General of Maratha Army
- Monarchs: Chandrarao Moré Shivaji I

Personal details
- Died: 1665 Purandar
- Occupation: Kiladar of Purandar Fort

Military service
- Allegiance: Maratha Empire
- Service: Maratha Army
- Battles/wars: The Maratha rebellion Battle of Jawali; Battle of Purandar †; ;

= Murarbaji =

Maratha general (died 1665)

Murarbaji Deshpande (died 1665) was an associate of Chhatrapati Shivaji Maharaj. He is best remembered for role in Battle of Purandar in which he was killed, and the Marathas lost the battle.

==Early life==

Murarbaji Deshpande was born into a Chandraseniya Kayastha Prabhu (CKP) family and his native place was in Nadgaon (modern day Raigad district) as their family name "Nadkar" suggested, with roots in the Nachna town present in modern day Panna district, Madhya Pradesh. The Nadkar family's original clan name was Nachne, deriving from the town Nachna in Bundelkhand from where his ancestors migrated after the fall of Mandavgad. He commanded 700 mavle (maratha troop) to attack Diler Khan.

==Battle of Purandar==

The battle for Purandar fort was a landmark battle of symbolic importance for both the Marathas and Mughals.

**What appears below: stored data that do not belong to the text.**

(* ===== verification/VsprintfText.v ===== *)
(** The grammar of formats, the text a list of pieces stands for, and the proof
    that [vsnprintf] prints it; and that it prints some text for every format. *)
From S2P Require Import Prelude CMonad Vsprintf VsprintfSpec.

(** * The grammar of formats

    A width or a precision is absent, written in the format, or the next
    argument. *)
Inductive amount := Absent | Given (n : Z) | Star (z : Z).
Inductive qualifier := QNone | Qh | Ql | Qll | QL | Qz | QZ.
Inductive ikind := Kd | Ki | Ku | Ko | Kx | KX.

(** What stands between the percent sign and the conversion character. *)
Record fields := mk_fields {
  f_left : bool; f_plus : bool; f_space : bool; f_special : bool; f_zero : bool;
  f_width : amount; f_prec : option amount; f_qual : qualifier }.

(** A conversion with its argument. *)
Inductive conv := Chr (z : Z) | Str (s : option (list Z)) | Ptr (a : Z) | Pct | Int (k : ikind) (v : Z).
Inductive piece := Lit (c : Z) | Conv (f : fields) (c : conv).

Definition plain : fields := mk_fields false false false false false Absent None QNone.
Definition plain_l : fields := mk_fields false false false false false Absent None Ql.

It was essential for the Marathas to hold off the Mughals for as long as possible, thus demonstrating the difficulty of conquering the mountainous Maratha Empire. It was equally imperative for the Mughals to conquer Purandar as swiftly as possible to demonstrate the futility of resistance of the dominant Mughal empire.

Kille(Fort) Purandar

In the end, the battle ended with the Marathas suing for peace. In spite of crumbling defenses, Murarbaji and his troops sustained a dogged defense. Murarbaji was later killed in the battle.

The battle of Purandar, made the Marathas realize the difficulty, facing the overwhelming force led by Mirza Raja Jai Singh, but also revealed to the Mughals the tenacity of the Marathas. Thereafter Chatrapati Shivaji Maharaj sued for peace to Mirza Raja rather than risk the decimation of his forces and the ruin of his homeland. Aurangzeb asked Shivaji to come to Agra to sign the treaty of Purandar. As part of the settlement, Chatrapati Shivaji agreed to give up 23 of his forts and 400,000 hons to the Mughals.

== In popular culture ==

- Veer Murarbaji is an upcoming Indian film based on Deshpande's life, produced by Almond Creations and AA Films.